Thursday, July 23, 2009

the almightly chard

Easy to grow chard looks as good
as it tastes.
And now a little plug for Swiss chard. I'm a little biased because it is one of my very favorite vegetables. It is so much more flavorful than spinach, has a little more body than spinach (keeps its nice texture when cooked), is incredibly versatile in the kitchen (just Google "chard recipes" and you'll see), and if that weren't enough, it looks great in the landscape with its dark glossy leaves and colorful stems. And what's more, you can cut outer leaves all summer long to sautee, steam, stir fry, or bake into delicious tarts, frittatas or lasagnas.

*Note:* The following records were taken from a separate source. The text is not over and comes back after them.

Lemma init_dynamic_rep {A} (enc : A -> list Z) isize al m n :
  0 < isize -> 0 <= n -> n * isize <= SIZE_MAX ->
  exists L m', aws_array_list_init_dynamic al n isize m = Ret (AWS_OP_SUCCESS, L) m'
    /\ rep enc isize m' L (mk_alist (replicate (Z.to_nat n) None) 0 true isize)
    /\ forall p k x, bytes_at m p k = Some x -> bytes_at m' p k = Some x /\ (k = 0 \/ outside m' L p).
Proof.
  intros Hi Hn Hmax. unfold aws_array_list_init_dynamic, require.
  rewrite (proj2 (Z.ltb_lt 0 isize)) by lia. rewrite (run_bind _ _ m tt m eq_refl).
  rewrite mul_size_checked_spec, (proj2 (Z.leb_le _ _)) by lia.
  assert (alist_ok (mk_alist (A := A) (replicate (Z.to_nat n) None) 0 true isize)) as Hok.
  { constructor; unfold a_size; cbn [a_len a_slots a_item_size]; rewrite ?zlength_replicate by lia; lia. }
  assert (forall bs, holds enc isize bs (replicate (Z.to_nat n) None)) as Hholds
    by (intros bs i a H; now apply lookup_replicate_1 in H as [H _]).
  destruct (Z.ltb_spec 0 (n * isize)) as [Hpos | Hz].
  - destruct (acquire_ok al m (n * isize) Hpos) as (b & m1 & d & Hacq & Hfresh & -> & Hd). run Hacq.
    eexists _, (set_block m b d). split; [reflexivity |].
    assert (bytes_at (set_block m b d) (Ptr b 0) (n * isize) = Some d) as Hb.
    { unfold bytes_at. rewrite (proj2 (Z.eqb_neq _ _)) by lia. cbn. rewrite lookup_insert_eq. cbn.
      rewrite <- Hd. apply slice_full. }
    split; [constructor; cbn [item_size list_length current_size alloc data a_len a_item_size a_slots a_dynamic]; auto |].
    + unfold a_size. cbn [a_slots a_item_size]. rewrite zlength_replicate; lia.
    + lia.
    + apply fresh_writable. lia.
    + intros _. right. exists b, d. cbn. rewrite lookup_insert_eq. auto.
    + exists d. auto.
    + intros p k x Hx. split; [now apply bytes_at_fresh |]. destruct (Z.eq_dec k 0); [now left | right].
      intros c Hc. destruct p as [| c' o |]; try discriminate. injection Hc as ->.
      unfold bytes_at in Hx. rewrite (proj2 (Z.eqb_neq _ _)) in Hx by lia.
      destruct (blocks m !! c) eqn:Ec; [| discriminate]. assert (b <> c) by congruence. cbn.
      rewrite lookup_insert_ne by congruence. split; [eauto | congruence].
  - assert (n = 0) as -> by nia. eexists _, m. split; [reflexivity |].
    split; [constructor; cbn; auto; [now left | exists []; auto] |].
    intros p k x Hx. split; [exact Hx |]. destruct (Z.eq_dec k 0); [now left | right].
    intros c Hc. destruct p as [| c' o |]; try discriminate. injection Hc as ->.
    unfold bytes_at in Hx. rewrite (proj2 (Z.eqb_neq _ _)) in Hx by lia.
    destruct (blocks m !! c) eqn:Ec; [| discriminate]. split; [eauto | discriminate].
Qed.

The plants will continue to grow and look fabulous all season. Be sure to add this attractive, delicious, nutritious and easy-to-grow variety to your garden next season. Better yet, you could still get it in the ground this year for a late-season crop.
Swiss chard and many other leafy greens are tolerant of cold temperatures. Find an open spot in the garden and sow some seeds. You'll have harvestable leaves in as little as 40 days. Yum! Be sure to rinse it well before cooking as the dimpled leaves really seem to hang onto dust and soil particles. None of us like to eat gritty greens! Here are links to a couple of my favorite recipes for chard from and the Food Network.
Swiss chard tart. Image borrowed from
The University of Minnesota Extension Service has some great resources on their website for growing all kinds of vegetables.

Red and orange stemmed chard add a ton of color to the garden!

1 comment:

  1. The Japanese Beetles never amounted to much. The first day I saw them, I followed some advice and flicked them off the plants into a container of soapy water. Got a lot of them that first day. Continued this for two or three days, and then they were gone!